If the chemistry and metallurgy of uranium was poorly understood, that of plutonium was practically unknown, as it had only existed in microscopic amounts. Samples began arriving from the reactors in 1943, and although the locus of the Manhattan Project's investigations into plutonium chemistry was at the Metallurgical Laboratory, the Ames Project investigated methods of separating plutonium metal from uranium and fission products.

==Post-war==
Major General Leslie R. Groves Jr., the director of the Manhattan Project, visited Iowa State College on 12 October 1945, and presented the Army-Navy "E" Award for Excellence in Production for its part in producing uranium for the Manhattan Project. It was unprecedented for a college or university to receive this award, which was usually given to industrial organizations. The award came in the form of a banner sporting four white stars, representing two and a half years of service to the war effort. As of 2011, the award was on display at Iowa State University in Spedding Hall.

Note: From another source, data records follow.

Lemma noisy_scan p scale rcv w :
  rng_accepts w scale = true ->
  columns_countable p ->
  exists st w',
    for_each (xrange (dimN p))
      (fun i st =>
         do _ <- (if (i mod 100 =? 0)%nat
                  then print (Z.of_nat i - 99) (Z.of_nat i)
                  else ret tt);
         for_each (xrange (dimS p)) (noisy_max_sample p scale rcv i) st)
      (np_zeros (dimN p * dimS p),
       if rcv then Some (np_zeros (5 * (dimN p * dimS p))) else None) w
    = (inr st, w') /\
    noisy_scan_inv p scale rcv w (dimN p * dimS p) st w'.
Proof.
  intros Hok Hcols.
  loop_invariant (fun i => noisy_scan_inv p scale rcv w (i * dimS p)).
  destruct Hloop as (st & w' & E & Hinv).
  - repeat split; simpl.
    + apply length_replicate.
    + intros i j _ Hlt. lia.
    + destruct rcv; [|done]. eexists. split; [reflexivity|].
      split; [apply length_replicate|]. intros c i j _ _ Hlt. lia.
  - intros i a st1 w1 [-> Hi]%xrange_lookup Hinv1.
    destruct (i mod 100 =? 0)%nat.
    + erewrite bind_inr by reflexivity.
      apply noisy_row; [done|auto|done|]. by apply noisy_scan_inv_print.
    + erewrite bind_inr by reflexivity. apply noisy_row; auto.
  - rewrite xrange_length in Hinv. eauto.
Qed.

(** ** The two aggregators on tensors that can be counted *)

Lemma countable_columns p :
  wf_tensor3 p -> Forall countable (data3 p) -> columns_countable p.
Proof. intros Hwf Hall i j Hi Hj. by apply column_Forall. Qed.

Lemma aggregation_most_frequent_returns p w :
  columns_countable p ->
  exists lab,
    aggregation_most_frequent p w
      = (inr (LabelTensor (dimN p) (dimS p) lab), w) /\
    length lab = (dimN p * dimS p)%nat /\
    forall i j, (i < dimN p)%nat -> (j < dimS p)%nat ->
      lab !! (i * dimS p + j)%nat
      = Some (most_frequent_label (class_counts (column p i j))).
Proof.
  intros Hcols.
  destruct (most_frequent_scan p w Hcols) as (result & E & Hlen & Hfill).
  exists (map f64_to_int32 result). split; [|split].
  - unfold aggregation_most_frequent. by erewrite bind_inr by exact E.
  - by rewrite length_map.
  - intros i j Hi Hj. rewrite map_fmap, list_lookup_fmap.
    rewrite (Hfill i j Hj (index_bound _ _ _ _ Hi Hj)). simpl.
    unfold most_frequent_value.
    by rewrite label_roundtrip by apply most_frequent_label_range.
Qed.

The Iowa State Board of Education created the Institute of Atomic Research (IAR) as a coordinating body for research throughout the Midwestern United States on 1 November 1945, with Spedding as its director. The Manhattan Project continued to fund the activities of the Ames Project, but with the passage of the Atomic Energy Act of 1946, responsibility passed to the newly created Atomic Energy Commission (AEC) on 1 January 1947.

On 17 May 1947, the AEC awarded the contract to run the Ames Laboratory, which now had the status of a national laboratory, to Iowa State College. The laboratory remained on the Iowa State College campus, and its faculty and graduate students made up most of the staff. Spedding remained its director until he retired in 1968. Administration was delegated to the IAR. Permanent buildings were constructed that were opened in 1948 and 1950, and subsequently named Wilhelm Hall and Spedding Hall. The Ames Laboratory retained a focus on chemistry and metallurgy, particularly of the rare-earth metals.